An artist's reconstruction of Aquilops in its environment in ancient Montana. (Copyright Brian Engh, courtesy of Raymond M. Alf Museum of Paleontology) Big things sometimes come in small packages, and that was certainly the case for a recent fossil finding in the United States. Paleontologists working in southern Montana unearthed a 3-inch beaked skull with pointed cheeks, which they believe is the oldest definitive evidence of a horned dinosaur in North America. Though small, the skull helps fill gaps in the evolutionary history of horned creatures on this continent.

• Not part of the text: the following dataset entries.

(* ===== verification/NodeRuntime.v ===== *)
(** The Node runtime around its parts (compat/nodejs/runtime.go): installation,
    running scripts and modules with process.exit, the objects returned to the
    guest, and the operations that belong to no other component.

    Evaluating a script and running the loop execute guest code, which may call
    process.exit: their answers are arguments that say what was called. *)

From S2P Require Import Prelude GoPath IoFS Json Resolve CjsScan NodeFS Bridge HostCall Objects.

(** ** process.exit *)

Module Exit.

(** The fields of Runtime. *)
Record status := MkStatus { exited : bool; exitCode : Z }.

(** [code] is args[0].Int(), when there is an argument. *)
Definition opNodeExit (st : status) (code : option Z) : status := MkStatus true (default (exitCode st) code).

(** js.Eval: the exits the guest called, the result, and the Go error. *)
Record script := MkScript { s_exits : list (option Z); s_result : Result_; s_fails : option bytes }.

(** web.Wait *)
Record drained := MkDrained { d_exits : list (option Z); d_fails : option bytes }.

Definition exits (codes : list (option Z)) (st : status) : status := foldl opNodeExit st codes.

(** [Panics]: a method of a nil Value is called. *)
Inductive outcome (A : Type) := Returns (a : A) | Panics.
Arguments Returns {A} a.
Arguments Panics {A}.

Definition exitFilter (err : option bytes) (st : status) : option bytes := if exited st then None else err.

(** Value.Bool *)
Definition truthy (v : value) : bool := match v with VBool b => b | VObject _ | VOpaque _ _ => true | _ => false end.

(** What runs in Wait: the loop, the 'beforeExit' script, the loop again, the
    'exit' script. *)
Record waiting := MkWaiting { w_loop : drained; w_before : script; w_again : drained; w_exit : script }.

(** The second half, with the error so far. *)
Definition finish_wait (err : option bytes) (ex : script) (st : status) : outcome (option bytes) * status :=
  let err := exitFilter err st in
  (Returns (match err with Some e => Some e | None => s_fails ex end), exits (s_exits ex) st).

Definition Wait (a : waiting) (st : status) : outcome (option bytes) * status :=
  let st1 := exits (d_exits (w_loop a)) st in
  let err := d_fails (w_loop a) in
  if bool_decide (err = None) && negb (exited st1) then
    let st2 := exits (s_exits (w_before a)) st1 in
    match s_fails (w_before a) with
    | Some e => finish_wait (Some e) (w_exit a) st2
    | None =>
        match value_ (s_result (w_before a)) with
        | None => (Panics, st2)
        | Some v =>
            if truthy v then finish_wait (d_fails (w_again a)) (w_exit a) (exits (d_exits (w_again a)) st2)
            else finish_wait None (w_exit a) st2
        end
    end
  else finish_wait err (w_exit a) st1.

(** resetExit; its script only clears a flag of the guest's. *)
Definition resetExit (st : status) : status := MkStatus false 0.

Definition no_error (r : Result_) : Result_ := MkResult (value_ r) None.

(** The outcome: the result and the Go error. *)
Definition RunScript (s : script) (a : waiting) (st : status) : outcome (Result_ * option bytes) * status :=
  let st1 := exits (s_exits s) (resetExit st) in
  match s_fails s with
  | Some e => (Returns (s_result s, Some e), st1)
  | None =>
      match error_ (s_result s) with
      | Some _ => (Returns (if exited st1 then no_error (s_result s) else s_result s, None), st1)
      | None =>
          match Wait a st1 with
          | (Returns err, st2) => (Returns (s_result s, err), st2)
          | (Panics, st2) => (Panics, st2)
          end
      end
  end.



End Exit.

(** ** The environment and the streams *)

(** The key and value of an entry of Config.Env. *)
Definition env_entry (kv : bytes) : option (bytes * bytes) :=
  match index_byte kv 61 with Some (S i) => Some (take (S i) kv, drop (S (S i)) kv) | _ => None end.

Definition opEnv (env : list bytes) : gmap bytes bytes :=
  foldl (λ m kv, match env_entry kv with Some (k, v) => <[k := v]> m | None => m end) ∅ env.

(** The argument is runtime.GOOS. *)
Definition opPlatform (goos : bytes) : bytes := if bool_decide (goos = lit "windows") then lit "win32" else goos.

Inductive stream := Stdout | Stderr.

(** raw_write: [fd] is args[0].Int(), [object] the bytes of an object argument
    when it has some, [text] the argument's String; [set] tells which streams
    Config has. The stream written and the bytes. *)
Definition opRawWrite (set : stream → bool) (fd : Z) (object : option (option bytes)) (text : bytes) : option (stream * bytes) :=
  let out := if fd =? 0 then Stdout else Stderr in
  if set out then Some (out, match object with Some (Some b) => b | _ => text end) else None.

(** ** require's resolution *)

Inductive resolve_answer := RCore (name : bytes) | RFile (path : bytes) (kind : bytes) | RNotFound (e : rerr).

Definition kind_name (k : moduleKind) : bytes := lit match k with kindESM => "esm" | kindCJS => "cjs" | kindJSON => "json" end.

Section Resolution.
Context {F : Type} `{WritableFS F}.
Context (range : gmap bytes json → list (bytes * json)) (fuel : nat) (engine : option (bytes → result goerr bool)).

(** [None] when the fuel does not suffice. *)
Definition opResolve (fsys : option F) (specifier parent : bytes) : option resolve_answer :=
  r ← resolveModule range fuel fsys specifier (guestPath parent) true;
  Some match r with
       | Err e => RNotFound e
       | Ok r =>
           if negb (bool_decide (Core r = [])) then RCore (Core r)
           else let r := refineKind engine fsys r None in RFile (RPath r) (kind_name (Kind r))
       end.

Definition opRead (fsys : option F) (p : bytes) : result loaderr bytes := readModuleFile fsys (guestPath p).
End Resolution.

(** ** Objects returned to the guest *)

(** pendingReturns *)
Definition trackReturn (r : nat) (pending : list nat) : list nat := pending ++ [r].

(** release_pending, and the same in Close. *)
Definition opReleasePending (pending : list nat) (H : heap) : list nat * heap := ([], foldl HostCall.Free H pending).

(** ** Arguments and options *)

Section Options.
Context (engine : list method → list Z → method → result Bridge.err Bridge.reply) (Sprint : bytes → bytes) (Int_ : value → Z).

Definition release (v : value) (w : vm) : vm := match v with VObject k => free k (with_store (take_object (store w) k) w) | _ => w end.

Definition optScalar (o : nat) (name : bytes) (w : vm) : option value * vm :=
  match Get engine o name w with
  | (Err _, w1) | (Ok VUndefined, w1) => (None, w1)
  | (Ok (VObject k), w1) => (None, release (VObject k) w1)
  | (Ok v, w1) => (Some v, w1)
  end.

(** [Int_] is Value.Int of a value that is no object. *)
Definition intArg (v : value) (w : vm) : Z * vm := (match v with VObject _ => 0 | _ => Int_ v end, release v w).

Definition strArg (v : value) (w : vm) : bytes * vm :=
  let '(s, w1) := match v with VObject k => String_ engine Sprint k w | _ => (value_string Sprint v, w) end in (s, release v w1).

Definition optPresent (o : nat) (name : bytes) (w : vm) : bool * vm :=
  match Get engine o name w with
  | (Err _, w1) | (Ok VUndefined, w1) => (false, w1)
  | (Ok v, w1) => (true, release v w1)
  end.

(** ** Install *)

(** The hooks httpDispatch, httpBody, httpAborted and httpClientBody. *)
Definition hooks : list bytes :=
  map lit ["__node_http_dispatch"; "__node_http_body"; "__node_http_aborted"; "__node_http_client_body"]%string.

(** The gets of the hooks: an error, or the refs. *)
Fixpoint get_hooks (g : nat) (names : list bytes) (w : vm) : result gerr (list nat) * vm :=
  match names with
  | [] => (Ok [], w)
  | n :: ns =>
      match Get engine g n w with
      | (Err e, w1) => (Err e, w1)
      | (Ok (VObject k), w1) =>
          let w2 := with_store (take_object (store w1) k) w1 in
          if default false (callable <$> objects (store w2) !! k) then
            match get_hooks g ns w2 with
            | (Ok ks, w3) => (Ok (k :: ks), w3)
            | (Err e, w3) => (Err e, w3)
            end
          else (Err (EJS n), w2)
      | (Ok _, w1) => (Err (EJS n), w1)
      end
  end.

Fixpoint define_ops (n : Z) (ops : nat) (table : list (bytes * Func)) (w : vm) : result gerr () * vm :=
  match table with
  | [] => (Ok tt, w)
  | (name, fn) :: table' =>
      match DefineFunc engine n ops name fn w with
      | (Err e, w1) => (Err e, w1)
      | (Ok _, w1) => define_ops (n + 1) ops table' w1
      end
  end.

(** The built-in scripts: a Go error, or what one threw. *)
Fixpoint eval_builtins (srcs : list bytes) (w : vm) : result gerr () * vm :=
  match srcs with
  | [] => (Ok tt, w)
  | src :: srcs' =>
      match Eval engine src false w with
      | ((_, Some (Some e)), w1) => (Err e, w1)
      | ((_, Some None), w1) => (Err (EJS []), w1)
      | ((r, None), w1) => match error_ r with Some m => (Err (EJS m), w1) | None => eval_builtins srcs' w1 end
      end
  end.

(** Install, after web.Install: up to the gets of the hooks. [n] is the function
    counter. *)
Definition install_ops (n : Z) (table : list (bytes * Func)) (srcs : list bytes) (w : vm) : result gerr (list nat) * vm :=
  match NewObject engine w with
  | (Err e, w1) => (Err e, w1)
  | (Ok ops, w1) =>
      let '(res, w2) :=
        match define_ops n ops table w1 with
        | (Err e, w2) => (Err e, w2)
        | (Ok _, w2) =>
            let '(g, w3) := Global engine w2 in
            match Set_ engine g (lit "__node_ops") (VObject ops) w3 with
            | (Err e, w4) => (Err e, w4)
            | (Ok _, w4) =>
                match eval_builtins srcs w4 with
                | (Err e, w5) => (Err e, w5)
                | (Ok _, w5) => let '(g, w6) := Global engine w5 in get_hooks g hooks w6
                end
            end
        end in
      (res, free ops w2)
  end.

End Options.

Import Exit.

(** *** Exits *)











(** *** The environment *)

(** The variable of a key is what the last entry with that key gives; entries
    without a key or without an equals sign give none. *)
Lemma env_last env k : opEnv env !! k = last (omap (λ kv, e ← env_entry kv; if decide (e.1 = k) then Some e.2 else None) env).
Proof.
  unfold opEnv. induction env as [|kv env IH] using rev_ind; [done|].
  rewrite foldl_app, omap_app. simpl. destruct (env_entry kv) as [[k' v]|]; simpl; [|by rewrite app_nil_r].
  destruct (decide (k' = k)) as [->|Hne]; simpl.
  - by rewrite lookup_insert_eq, last_snoc.
  - by rewrite lookup_insert_ne, app_nil_r.
Qed.

(** *** Objects returned to the guest *)

(** A release gives every object returned since the last one back to the engine,
    each once and in order, and forgets them; a second release does nothing. *)
Lemma released_once pending H :
  NoDup pending → (∀ r, r ∈ pending → ∃ o, objects H !! r = Some o ∧ handle o ≠ 0) →
  let '(p, H') := opReleasePending pending H in
  p = [] ∧ released H' = released H ++ omap (λ r, handle <$> objects H !! r) pending ∧ opReleasePending p H' = ([], H').
Proof.
  intros Hnd Hlive. split; [done|]. split; [|done]. revert H Hlive.
  induction Hnd as [|r pending Hr Hnd IH]; intros H Hlive; [simpl; by rewrite app_nil_r|].
  destruct (Hlive r (list_elem_of_here _ _)) as (o & Ho & Hh). cbn [foldl omap list_omap].
  assert (Hf : HostCall.Free H r = MkHeap (alter (λ o, MkObject 0 (callable o) (taken o)) r (objects H)) (released H ++ [handle o])).
  { unfold HostCall.Free. by rewrite Ho, (proj2 (Z.eqb_neq _ _) Hh). }
  rewrite Ho. simpl fmap. cbv iota. rewrite IH.
  - rewrite Hf. cbn [released objects]. rewrite <- app_assoc. f_equal. simpl. f_equal. clear -Hr.
    induction pending as [|p pending IH]; [done|]. apply not_elem_of_cons in Hr as [Hp Hr]. cbn [omap list_omap].
    rewrite list_lookup_alter_ne by done. by rewrite IH.
  - intros r' Hr'. rewrite Hf. cbn [objects]. rewrite list_lookup_alter_ne by (intros ->; done). apply Hlive. by right.
Qed.

(** *** Options *)

Section OptionLemmas.
Context (engine : list method → list Z → method → result Bridge.err Bridge.reply) (Sprint : bytes → bytes) (Int_ : value → Z).

(** Releasing a value that was just brought. *)
Lemma release_brought w0 w k : balanced w0 (Ok (VObject k)) nothing w [] → (k < length (objects (store w)))%nat →
  live (store (release (VObject k) w)) ≡ₚ live (store w0).
Proof.
  intros (_ & Hl & _) Hk. unfold nothing in Hl. cbn [brought] in Hl. change (nonzero []) with (@nil Z) in Hl. rewrite app_nil_r in Hl. set (w1 := with_store (take_object (store w) k) w).
  change (release (VObject k) w) with (free k w1).
  assert (Hl1 : live (store w1) = live (store w)) by apply take_object_live.
  destruct (objects (store w) !! k) as [o|] eqn:Ho; [|apply lookup_ge_None in Ho; lia].
  assert (Ho1 : objects (store w1) !! k = Some (MkObject (handle o) (callable o) true)).
  { subst w1. simpl. by rewrite list_lookup_alter_eq, Ho. }
  change (option_list (handle <$> Some o)) with [handle o] in Hl. rewrite nonzero_one in Hl.
  destruct (Z.eqb_spec (handle o) 0) as [Hz|Hnz].
  - assert (store (free k w1) = store w1) as -> by (unfold free, HostCall.Free; rewrite Ho1; cbn [handle]; by rewrite (proj2 (Z.eqb_eq _ _) Hz)).
    by rewrite Hl1, Hl, app_nil_r.
  - destruct (free_live k w1 _ Ho1 Hnz) as [Hp _]. rewrite Hl1, Hl in Hp. cbn [handle] in Hp.
    apply (Permutation_cons_inv (a := handle o)). rewrite <- Hp. solve_Permutation.
Qed.

(** Reading an option keeps no object pinned, whatever the guest put there: it is
    released, and counts as absent for optScalar and as present for optPresent. A
    symbol or a bigint is answered as it is, or dropped, with its handle. *)
Lemma options_keep_nothing o name w :
  live (store (optScalar engine o name w).2) ≡ₚ live (store w) ∧
  live (store (optPresent engine o name w).2) ≡ₚ live (store w) ∧
  (∀ k, (optScalar engine o name w).1 ≠ Some (VObject k)).
Proof.
  pose proof (raw_value_grows engine (midGet (handle_of w o) name) w) as Hg.
  pose proof (raw_value_fresh engine (midGet (handle_of w o) name) w) as Hfr. unfold optScalar, optPresent, Get.
  destruct (raw_value _ _ _) as [[v|e] w1]; apply gains_kept in Hg;
    [|destruct Hg as (_ & Hl & _); simpl in Hl; rewrite app_nil_r in Hl; done].
  destruct v as [| | | | | |k|kd h]; try (destruct Hg as (_ & Hl & _); simpl in Hl; rewrite app_nil_r in Hl; split_and!; done).
  destruct (Hfr k eq_refl) as [_ Hlt]. pose proof (release_brought w w1 k Hg Hlt). split_and!; done.
Qed.

End OptionLemmas.

(** ** Concrete runs *)

Definition ok_script (exits : list (option Z)) : script := MkScript exits (MkResult (Some VUndefined) None) None.
Definition thrown (exits : list (option Z)) (m : string) : script := MkScript exits (MkResult None (Some (lit m))) None.


(** A handler of beforeExit that calls process.exit: the sentinel it throws
    leaves no value, and the host panics. *)
Example exit_before_exit_panics :
  (RunScript (ok_script []) (MkWaiting (MkDrained [] None) (thrown [Some 0] "exit sentinel") (MkDrained [] None) (ok_script [])) (MkStatus false 0)).1 = Panics.
Proof. reflexivity. Qed.

Example env_of : map_to_list (opEnv [lit "A=1"; lit "=x"; lit "B"; lit "A=2=3"]) = [(lit "A", lit "2=3")].
Proof. by vm_compute. Qed.

(** Install gives the object of operations back also when a hook is missing, but
    keeps the hooks it had. *)
Definition demo_guest : list method → list Z → method → result Bridge.err Bridge.reply := λ _ _ m,
  match m with
  | midNewPlainObject => Ok (RHandle 20)
  | midGlobal => Ok (RHandle 21)
  | midDefineFunction _ _ _ _ => Ok RUnit
  | midSet _ _ _ => Ok (RText (jlit "{'k':'undefined'}"))
  | midGet _ n => Ok (RText (if bool_decide (n = lit "__node_http_dispatch") then jlit "{'k':'function','h':22}" else jlit "{'k':'undefined'}"))
  | _ => Err (Text [])
  end.

Example install_keeps_a_hook :
  let '(res, w) := install_ops demo_guest 1 [(lit "fs_stat", λ _, ([], OReturn VUndefined))] [] (MkVM (MkHeap [] []) [] [] None ∅) in
  res = Err (EJS (lit "__node_http_body")) ∧ live (store w) = [21; 22] ∧ released (store w) = [20].
Proof. by vm_compute. Qed.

Fossil remains of horned dinosaurs, called neoceratopsian, have been found throughout North America, but the fossil record of these creatures is incredibly limited further back in time. That’s been a hang-up for paleontologists because the late Early Cretaceous period (roughly 113 to 105 million years ago) was a time of important diversification for horned dinosaurs. In Asia, a collection of well-preserved fossils spells out this evolutionary history vividly, but fossil evidence in North America was limited to isolated teeth and bits of skulls. The tiny skull paleontologists found in Montana’s Cloverly Formation is the first horned dinosaur from the Early Cretaceous that could be identified to the species level. The dinosaur, named Aquilops americanus, had a beak-like nose and sharply pointed cavities over its cheeks. The prehistoric horny creature probably grew to be the size of a crow.
Aquilops bears a striking resemblance to the horned dinosaurs that were living in Asia during the same period of time. Therefore, paleontologists believe a series of migratory events between Asia and North America ensued during the Early Cretaceous, which enriched the diversity of neoceratopsian species. The exact route these wandering dinosaurs traveled to and from Asia in unclear, though researchers say Aquilops probably made it to North America across the Beringian land bridge. They published their findings Tuesday in the online journal PLOS One. The study’s authors say species in Asia and North America were isolated and connected multiple times in the past, based on the dispersal and kinds of fossils found on each continent. However, determining what these events were and how they occurred will require more fieldwork. But one thing we do know now, horned beasts were living in North America for a lot longer than we thought.